There’s gold in those dumps

The Sleeper gold mine in Nevada operated as a high-grade open pit from 1986-1996 and according to operations reports by its then owner, Amax Gold, about 54 million tonnes of waste were cast off in waste dumps over the course of the mine life. Today Sleeper’s new owners, Paramount Gold (PZG-T, PZG-N), have confirmed that drilling has demonstrated the waste dumps have resource potential based on favorable assay results from sixty-five drill holes.

Highlights from the assays include a 45-metre intercept grading 0.558 gram gold per tonne, a 24-metre intercept grading 0.754 gram gold, and an 18 metre intercept averaging 0.963 gram gold. Of the sixty-five drill holes, 72% or 47 of the holes returned intercepts with grades above 0.20 gram gold per tonne, including 18 holes with significant intervals averaging averaging more than 0.40 gram gold.

“We are frankly surprised that some of this material did not go to the leach pads when it was first mined even given the lower gold prices at that time,” Paramount’s chief executive, Christoper Crupi said in a statement. Crupi noted that while the company needs to see final results from the leach column tests, he is “increasingly confident of the economic potential” of the material.
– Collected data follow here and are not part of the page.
(** * secure-sphere: the credential-backed authentication and audit flow

    A shallow embedding of the TypeScript sources

    - [utils/encryption.ts]           (field cipher, [encryptObject],
                                       [decryptObject]),
    - [app/api/biometric-credentials/route.ts] (credential store endpoints),
    - [app/api/security-logs/route.ts]         (audit log endpoints),
    - [app/api/credit-cards/route.ts]          (card endpoints),
    - [app/api/face-template/route.ts]         (face template endpoints),
    - the route that returns the profile of a user for a biometric login,
    - [utils/biometricAuthClient.ts], [utils/biometricAuthServer.ts]
                                      (WebAuthn enrollment and verification,
                                       base64 helpers, credential queries),
    - [utils/authHelpers.ts]          (the stand-alone face functions),
    - [contexts/AuthContext.tsx]      ([logSecurityEvent], [setupFaceAuth],
                                       [signInWithFace], [signIn], [signUp],
                                       [signInWithGoogle], [signOut]),

    followed by the properties the specification states about them, and by
    further properties of the same code.

    Modelling conventions.
    - A JavaScript exception is a value [Throw msg] of the type [result];
      [try { .. } catch (e) { .. }] is [try_catch].
    - Cloud Firestore is an in-memory value: a collection queried with
      [where] is a list of documents in the order the query returns them, a
      collection addressed by document id is a [gmap].  A Firestore call
      fails where the code gives it something it refuses: a document that
      does not exist ([updateDoc]), a field that is undefined ([setDoc],
      [updateDoc]), an identifier that is no document path ([doc]).  The
      write of an audit event by the page can be refused as well, by the
      security rules or the network: whether it is, is an input.  The
      other calls of the route handlers go through, and the [catch] arms
      of the handlers are kept.
    - A route handler runs from request to answer; where two requests in
      flight matter, the handler is given await by await ([POST_lookup],
      [POST_add]).
    - [fetch] of an application route is a call of the route handler.
    - [new Date()], the identifier [addDoc] generates, random salts, what
      the platform authenticator answers and what the Firebase
      Authentication SDK answers are inputs.
    - A string is a sequence of characters below 256; a JSON body has the
      fields and the types its record gives it. *)

From stdpp Require Import base option list strings gmap fin_maps.
From Stdlib Require Import ZArith Strings.Byte Ascii String Sorted Permutation Lia.

Local Open Scope string_scope.
Local Open Scope Z_scope.
Local Open Scope list_scope.

(** ** Exceptions *)

Inductive result (A : Type) : Type :=
  | Ok (a : A)
  | Throw (message : string).
Arguments Ok {A} a.
Arguments Throw {A} message.

#[global] Instance result_ret : MRet result := @Ok.
#[global] Instance result_bind : MBind result := fun A B f r =>
  match r with
  | Ok a => f a
  | Throw e => Throw e
  end.

(** [try { body } catch (error) { handler(error.message) }] *)
Definition try_catch {A} (body : result A) (handler : string → result A) : result A :=
  match body with
  | Ok a => Ok a
  | Throw e => handler e
  end.

(** [for (const x of xs) { acc = body(x, acc) }], stopping at the first
    exception that leaves the body. *)
Fixpoint for_of {A S} (xs : list A) (acc : S) (body : A → S → result S) : result S :=
  match xs with
  | [] => Ok acc
  | x :: xs' =>
      match body x acc with
      | Ok acc' => for_of xs' acc' body
      | Throw e => Throw e
      end
  end.

(** ** JavaScript and browser primitives the sources call *)

Module JS.

(** Truthiness of a string: only the empty string is falsy. *)
Definition truthy (s : string) : bool :=
  match s with
  | EmptyString => false
  | String _ _ => true
  end.

(** Truthiness of a string that may be [undefined] or [null]. *)
Definition truthy_opt (o : option string) : bool :=
  match o with
  | Some s => truthy s
  | None => false
  end.

(** [a || b] on strings. *)
Definition or_else (a : option string) (b : string) : string :=
  match a with
  | Some s => if truthy s then s else b
  | None => b
  end.

(** [n || 0] on numbers. *)
Definition or_zero (n : option Z) : Z :=
  match n with
  | Some k => if k =? 0 then 0 else k
  | None => 0
  end.

(** *** [btoa] and the [replace] calls of [arrayBufferToBase64url] *)

Definition b64_digit (n : N) : ascii :=
  if (n <? 26)%N then ascii_of_N (65 + n)
  else if (n <? 52)%N then ascii_of_N (97 + (n - 26))
  else if (n <? 62)%N then ascii_of_N (48 + (n - 52))
  else if (n =? 62)%N then "+"%char
  else "/"%char.

Fixpoint btoa (s : string) : string :=
  match s with
  | EmptyString => EmptyString
  | String a EmptyString =>
      let x := N_of_ascii a in
      String (b64_digit (x / 4))
        (String (b64_digit ((x mod 4) * 16)) "==")
  | String a (String b EmptyString) =>
      let x := N_of_ascii a in
      let y := N_of_ascii b in
      String (b64_digit (x / 4))
        (String (b64_digit ((x mod 4) * 16 + y / 16))
           (String (b64_digit ((y mod 16) * 4)) "="))
  | String a (String b (String c rest)) =>
      let x := N_of_ascii a in
      let y := N_of_ascii b in
      let z := N_of_ascii c in
      String (b64_digit (x / 4))
        (String (b64_digit ((x mod 4) * 16 + y / 16))
           (String (b64_digit ((y mod 16) * 4 + z / 64))
              (String (b64_digit (z mod 64)) (btoa rest))))
  end.

(** [s.replace(/c/g, r)] for a one-character pattern. *)
Fixpoint replace_all (c : ascii) (r : string) (s : string) : string :=
  match s with
  | EmptyString => EmptyString
  | String a s' =>
      if Ascii.eqb a c then r +:+ replace_all c r s' else String a (replace_all c r s')
  end.

(** *** The query string of a request URL

    [url_query_value v] is what [searchParams.get(k)] returns for a URL
    built as [`...?k=${v}`]: the value ends at the first [&] or [#], a [+]
    is a space, and [%XX] is the byte [XX]. *)

Definition hex_value (c : ascii) : option N :=
  let n := N_of_ascii c in
  if ((48 <=? n) && (n <=? 57))%N then Some (n - 48)%N
  else if ((65 <=? n) && (n <=? 70))%N then Some (n - 55)%N
  else if ((97 <=? n) && (n <=? 102))%N then Some (n - 87)%N
  else None.

Fixpoint url_query_value (v : string) : string :=
  match v with
  | EmptyString => EmptyString
  | String a rest =>
      if Ascii.eqb a "&" || Ascii.eqb a "#" then EmptyString
      else if Ascii.eqb a "+" then String " " (url_query_value rest)
      else if Ascii.eqb a "%" then
        match rest with
        | String h (String l rest') =>
            match hex_value h, hex_value l with
            | Some x, Some y => String (ascii_of_N (16 * x + y)) (url_query_value rest')
            | _, _ => String a (url_query_value rest)
            end
        | _ => String a (url_query_value rest)
        end
      else String a (url_query_value rest)
  end.

(** The characters of the base64url alphabet. *)
Definition url_safe (a : ascii) : bool :=
  let n := N_of_ascii a in
  ((48 <=? n) && (n <=? 57) || (65 <=? n) && (n <=? 90)
   || (97 <=? n) && (n <=? 122) || (n =? 45) || (n =? 95))%N.

Fixpoint all_chars (p : ascii → bool) (s : string) : bool :=
  match s with
  | EmptyString => true
  | String a s' => p a && all_chars p s'
  end.
(** X9: the order of the checks.  A name longer than 50 characters is
    reported whatever else is wrong and in either mode; on update an
    invalid identifier is reported before the lists are looked at, a joined
    [origins] longer than 300 before the blacklist, and a joined
    [ipBlacklist] longer than 300 before any entry is checked. *)
Theorem validateProject_error_order (dto : obj) :
  ((50 < _size (get dto "name"))%nat → ∀ creating,
     validateProject dto creating
     = Throw (UnprocessableEntityException "The project name is too long"))
  ∧ ((_size (get dto "name") ≤ 50)%nat →
     (isValidPID (get dto "id") = false →
        validateProject dto false
        = Throw (UnprocessableEntityException
                   "The provided Project ID (pid) is incorrect"))
     ∧ (isValidPID (get dto "id") = true →
        ((300 < _size (VStr (_join (get dto "origins") ",")))%nat →
           validateProject dto false
           = Throw (UnprocessableEntityException
                      "The list of allowed origins has to be smaller than 300 symbols"))
        ∧ ((_size (VStr (_join (get dto "origins") ",")) ≤ 300)%nat →
           (300 < _size (VStr (_join (get dto "ipBlacklist") ",")))%nat →
           validateProject dto false
           = Throw (UnprocessableEntityException
                      "The list of allowed blacklisted IP addresses must be less than 300 characters.")))).
Proof.
  split.
  - intros Hname creating. unfold validateProject.
    by rewrite (proj2 (Nat.ltb_lt _ _) Hname).
  - intros Hname. unfold validateProject.
    rewrite (proj2 (Nat.ltb_ge _ _) Hname). split.
    + by intros ->.
    + intros ->. simpl. split.
      * intros Ho. by rewrite (proj2 (Nat.ltb_lt _ _) Ho).
      * intros Ho Hi. rewrite (proj2 (Nat.ltb_ge _ _) Ho).
        by rewrite (proj2 (Nat.ltb_lt _ _) Hi).
Qed.

(** X10: entries are judged after trimming.  Two updates with the same
    name and identifier, both with joined lists of at most 300 characters,
    whose origins agree entry by entry after trimming and whose blacklist
    entries do too, are both accepted or both rejected. *)
Theorem validateProject_trimmed_entries (dto dto' : obj) :
  get dto "name" = get dto' "name" →
  get dto "id" = get dto' "id" →
  (_size (VStr (_join (get dto "origins") ",")) ≤ 300)%nat →
  (_size (VStr (_join (get dto' "origins") ",")) ≤ 300)%nat →
  (_size (VStr (_join (get dto "ipBlacklist") ",")) ≤ 300)%nat →
  (_size (VStr (_join (get dto' "ipBlacklist") ",")) ≤ 300)%nat →
  List.map _trim (array_like (get dto "origins"))
  = List.map _trim (array_like (get dto' "origins")) →
  List.map _trim (array_like (get dto "ipBlacklist"))
  = List.map _trim (array_like (get dto' "ipBlacklist")) →
  validateProject dto false = Ok tt ↔ validateProject dto' false = Ok tt.
Proof.
  intros Hname Hid Ho Ho' Hi Hi' Hhosts Hips.
  assert (Htrim : ∀ (P : string → Prop) (l : list value),
            Forall (fun v => P (_trim v)) l ↔ Forall P (List.map _trim l)).
  { intros P l. by rewrite Forall_fmap. }
  rewrite !validateProject_ok_iff, <- Hname, <- Hid.
  rewrite (Htrim (fun s => ORIGINS_REGEX_test s = true) (array_like (get dto "origins"))).
  rewrite (Htrim (fun s => ORIGINS_REGEX_test s = true) (array_like (get dto' "origins"))).
  rewrite (Htrim (fun s => net_isIP s ≠ 0%Z ∨ IP_REGEX_test s = true)
             (array_like (get dto "ipBlacklist"))).
  rewrite (Htrim (fun s => net_isIP s ≠ 0%Z ∨ IP_REGEX_test s = true)
             (array_like (get dto' "ipBlacklist"))).
  rewrite Hhosts, Hips. naive_solver.
Qed.

End ValidatorLaws.

(* ================================================================== *)
(** ** More on identifiers *)
(* ================================================================== *)

Section IdentifierLaws.

Lemma isPIDUnique_cons (p : obj) (projects : list obj) (pid : string) :
  isPIDUnique (p :: projects) pid
  = negb (strict_equal_str (get p "id") pid) && isPIDUnique projects pid.
Proof.
  unfold isPIDUnique, _find. simpl.
  by destruct (strict_equal_str (get p "id") pid).
Qed.

(** X11: the uniqueness test distributes over concatenation: an
    identifier is unique in [ps ++ qs] exactly when it is unique in both,
    so the order of the projects does not matter. *)
Theorem isPIDUnique_app (ps qs : list obj) (pid : string) :
  isPIDUnique (ps ++ qs) pid = isPIDUnique ps pid && isPIDUnique qs pid
  ∧ isPIDUnique (ps ++ qs) pid = isPIDUnique (qs ++ ps) pid.
Proof.
  assert (Happ : ∀ xs ys,
            isPIDUnique (xs ++ ys) pid = isPIDUnique xs pid && isPIDUnique ys pid).
  { intros xs ys. induction xs as [|p rest IH]; [done|].
    rewrite <- app_comm_cons, !isPIDUnique_cons, IH. by rewrite andb_assoc. }
  split; [done|]. rewrite !Happ. apply andb_comm.
Qed.

(** X12: once a project carries an identifier, the identifier is taken.
    Wherever a project with [id = pid] stands in the list,
    [checkIfIDUnique] throws for [pid]. *)
Theorem checkIfIDUnique_taken (ps qs : list obj) (p : obj) (pid : string) :
  checkIfIDUnique (ps ++ set p "id" (VStr pid) :: qs) pid
  = Throw (BadRequestException "Selected project ID is already in use").
Proof.
  unfold checkIfIDUnique.
  assert (Htaken : isPIDUnique (ps ++ set p "id" (VStr pid) :: qs) pid = false).
  { induction ps as [|q rest IH]; simpl.
    - rewrite isPIDUnique_cons, get_set_eq. simpl.
      by rewrite String.eqb_refl.
    - rewrite isPIDUnique_cons, IH. apply andb_false_r. }
  by rewrite Htaken.
Qed.

(** X13: only string identifiers collide.  If no project of the list has
    a string as its [id] (it is missing, a number, [null], ...), every
    candidate is unique, even one that spells such a number. *)
Theorem isPIDUnique_non_string_ids (projects : list obj) (pid : string) :
  Forall (fun p => _isString (get p "id") = false) projects →
  isPIDUnique projects pid = true ∧ checkIfIDUnique projects pid = Ok tt.
Proof.
  intros Hids.
  assert (Hunique : isPIDUnique projects pid = true).
  { induction Hids as [|p rest Hp _ IH]; [done|].
    rewrite isPIDUnique_cons, IH. by destruct (get p "id"). }
  split; [done|]. unfold checkIfIDUnique. by rewrite Hunique.
Qed.

(** X14: the identifier alphabet is exactly the ASCII digits and letters,
    each once: 62 characters, no repetition. *)
Theorem LEGAL_PID_CHARACTERS_alphabet :
  String.length LEGAL_PID_CHARACTERS = 62%nat
  ∧ NoDup (list_ascii_of_string LEGAL_PID_CHARACTERS)
  ∧ ∀ c, In c (list_ascii_of_string LEGAL_PID_CHARACTERS)
         ↔ is_digit_or_letter c = true.
Proof.
  split; [done|]. split.
  - apply (bool_decide_unpack _). vm_compute. exact I.
  - intros c.
    assert (Hdec : bool_decide (In c (list_ascii_of_string LEGAL_PID_CHARACTERS))
                   = is_digit_or_letter c).
    { destruct c as [[] [] [] [] [] [] [] []]; vm_compute; reflexivity. }
    rewrite <- Hdec. by rewrite bool_decide_eq_true.
Qed.

End IdentifierLaws.

(* ================================================================== *)
(** ** More on the cached lookup and its teardown *)
(* ================================================================== *)

Section CacheCases.
Context `{Engine} `{Constants} `{Store}.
Paramount has engaged mining consultants Tetra Tech to prepare a resource estimate for the project’s three waste dumps.

In the meantime Tetra Tech expects to complete a preliminary economic assessment of the Sleeper gold project before the end of the current quarter. The Sleeper project in Humboldt County consists of the original mine and numerous concessions that have been acquired since 1996 that make up a consolidated land package of about 30 sq miles. When the Sleeper mine was in production under Amax Gold, it produced 1.66 million ounces of gold and 2.3 million ounces of silver and Paramount believes, based on historic production records, that less than half of the gold mined at Sleeper was ever recovered. “The very high-grade veins at Sleeper were milled and thus allowed operations to be very profitable,” the company writes on its website, “without attempting to maximize recoveries from other gold-bearing material such as the heap leach ore, or sulphide material. A significant number of ounces are above ground on the site.”

Paramount estimates that roughly 49 million tons of material exists above ground in the heap leach pads at Sleeper and the material is covering in part some exploration drill targets.

Currently measured and indicated resources at Sleeper stand at 172.76 million tonnes grading 0.47 gram gold for 2.63 million ounces of contained gold and 4.56 grams silver per tonne for 25.34 million ounces of contained silver. Inferred resources add 81.75 million tonnes grading 0.43 gram gold for 1.12 million ounces of contained gold and 3.12 grams silver for 8.20 million ounces of contained silver.

The Sleeper project is about 40 km from the town of Winnemucca and Paramount acquired it in 2010.

Shares of Paramount in Toronto closed the session 1.12% higher at $2.72 per share within a 52-week range of $1.99-4.40 per share. The junior has about 136.9 million shares outstanding.